Max Talbot elected for Philadelphia over Toronto. Not only do the Flyers have a better team, but moving from Pittsburgh to Philadelphia is not a big deal. The same could be said for Sean Bergenheim, who, in moving from the Lightning to the Panthers, also changed teams without moving states.

Were these players overpaid? The Leafs are paying $3 million per year for Colby Armstrong, and he is worth every penny. Talbot (at $1.8 million per year) and Bergenheim ($2.75 million per year) are certainly worth the contracts they received.
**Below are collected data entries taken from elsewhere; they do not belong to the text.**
(* ===== verification/MbimCm.v ===== *)
(** * The MBIM session of the connection manager: [mbim-cm.c]

    The static variables of the file are a record; the device and the reader
    thread behind [mbim_send_command] are a parameter: the outcome of the write
    and the wait, and the response handed over, for each request.  A request runs
    in a state monad that fails ([None]) when the code loads outside the block of a
    response.  Allocations succeed and are counted: [m_live] blocks are allocated
    and not freed. *)

From S2P Require Import Prelude CLib QmiMsg QmiReq QmiAddr QmiCard MbimMsg.

(** ** Constants *)

Definition MBIMSubscriberReadyStateNotInitialized : Z := 0.
Definition MBIMSubscriberReadyStateInitialized : Z := 1.
Definition MBIMSubscriberReadyStateBadSim : Z := 3.
Definition MBIMSubscriberReadyStateDeviceLocked : Z := 6.
Definition MBIMRegisterStateHome : Z := 3.
Definition MBIMRegisterStateRoaming : Z := 4.
Definition MBIMPacketServiceStateAttached : Z := 2.
Definition MBIMPacketServiceActionAttach : Z := 0.
Definition MBIMActivationStateUnknown : Z := 0.
Definition MBIMActivationStateActivated : Z := 1.
Definition MBIMContextIPTypeDefault : Z := 0.
Definition MBIMContextIPTypeIPv4 : Z := 1.
Definition MBIMContextIPTypeIPv6 : Z := 2.
Definition MBIMContextIPTypeIPv4AndIPv6 : Z := 4.
Definition MBIMRadioOn : Z := 1.
Definition MBIM_ERROR_NOT_OPENED : Z := 5.
Definition sizeof_MBIM_PACKET_SERVICE_INFO_V2 : Z := 32.
Definition QWDS_PKT_DATA_UNKNOW : Z := 0.
Definition SIM_NOT_READY : Z := 1.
How much more Toronto would have had to pay is anyone’s guess.

Perhaps the greatest source of frustration for Leafs fans is the fact that Brian Burke promised to be aggressive in free agency. Despite that promise, just about every reasonable UFA target for Toronto has already been signed.

Where does that leave the Leafs? With the upgrades that several other teams have made, Toronto is currently not good enough to make the playoffs.

Perhaps the Leafs can sign Tim Connolly, but he’s not enough to turn the Leafs into contenders.

The key for Toronto lies in the market of unsigned restricted free agents. Although Burke has repeatedly stated that he would not be throwing offer sheets at RFAs on other teams, he is certainly willing to engineer another deal similar to the one that brought Phil Kessel to Toronto.

NEW YORK, NY - APRIL 20:  Brandon Dubinsky #17 of the New York Rangers yells back at referee Paul Devorski #10 after Dubinsky thought Devorski blocked him on a break away attempt against the Washington Capitals in Game Four of the Eastern Conference Quart
Bruce Bennett/Getty Images

There are three RFAs that Burke might be interested in—Steven Stamkos, Brandon Dubinsky, or Zach Parise.

After signing Brad Richards, the Rangers might be willing to move Dubinsky. Personally, I would take Duby over Richards any day of the week and twice on Sunday. At age 25, Brandon Dubinsky is still reaching his prime, and would be a much better fit in Toronto.

Tampa Bay is struggling to re-sign Steven Stamkos. Despite a strong season and a deep playoff run, the Lightning lost millions. I’m no expert on these situations, but it’s looking more and more like Tampa GM Steve Yzerman is going to have to trade the Toronto native. Unfortunately for Yzerman, Stamkos can decide where he plays…and unlike Brad Richards, Stamkos would definitely be willing to play for the Maple Leafs.

Can Burke make it happen? Only time will tell.

Maple Leafs fans can either choose to get angry, or be patient. I suggest patience.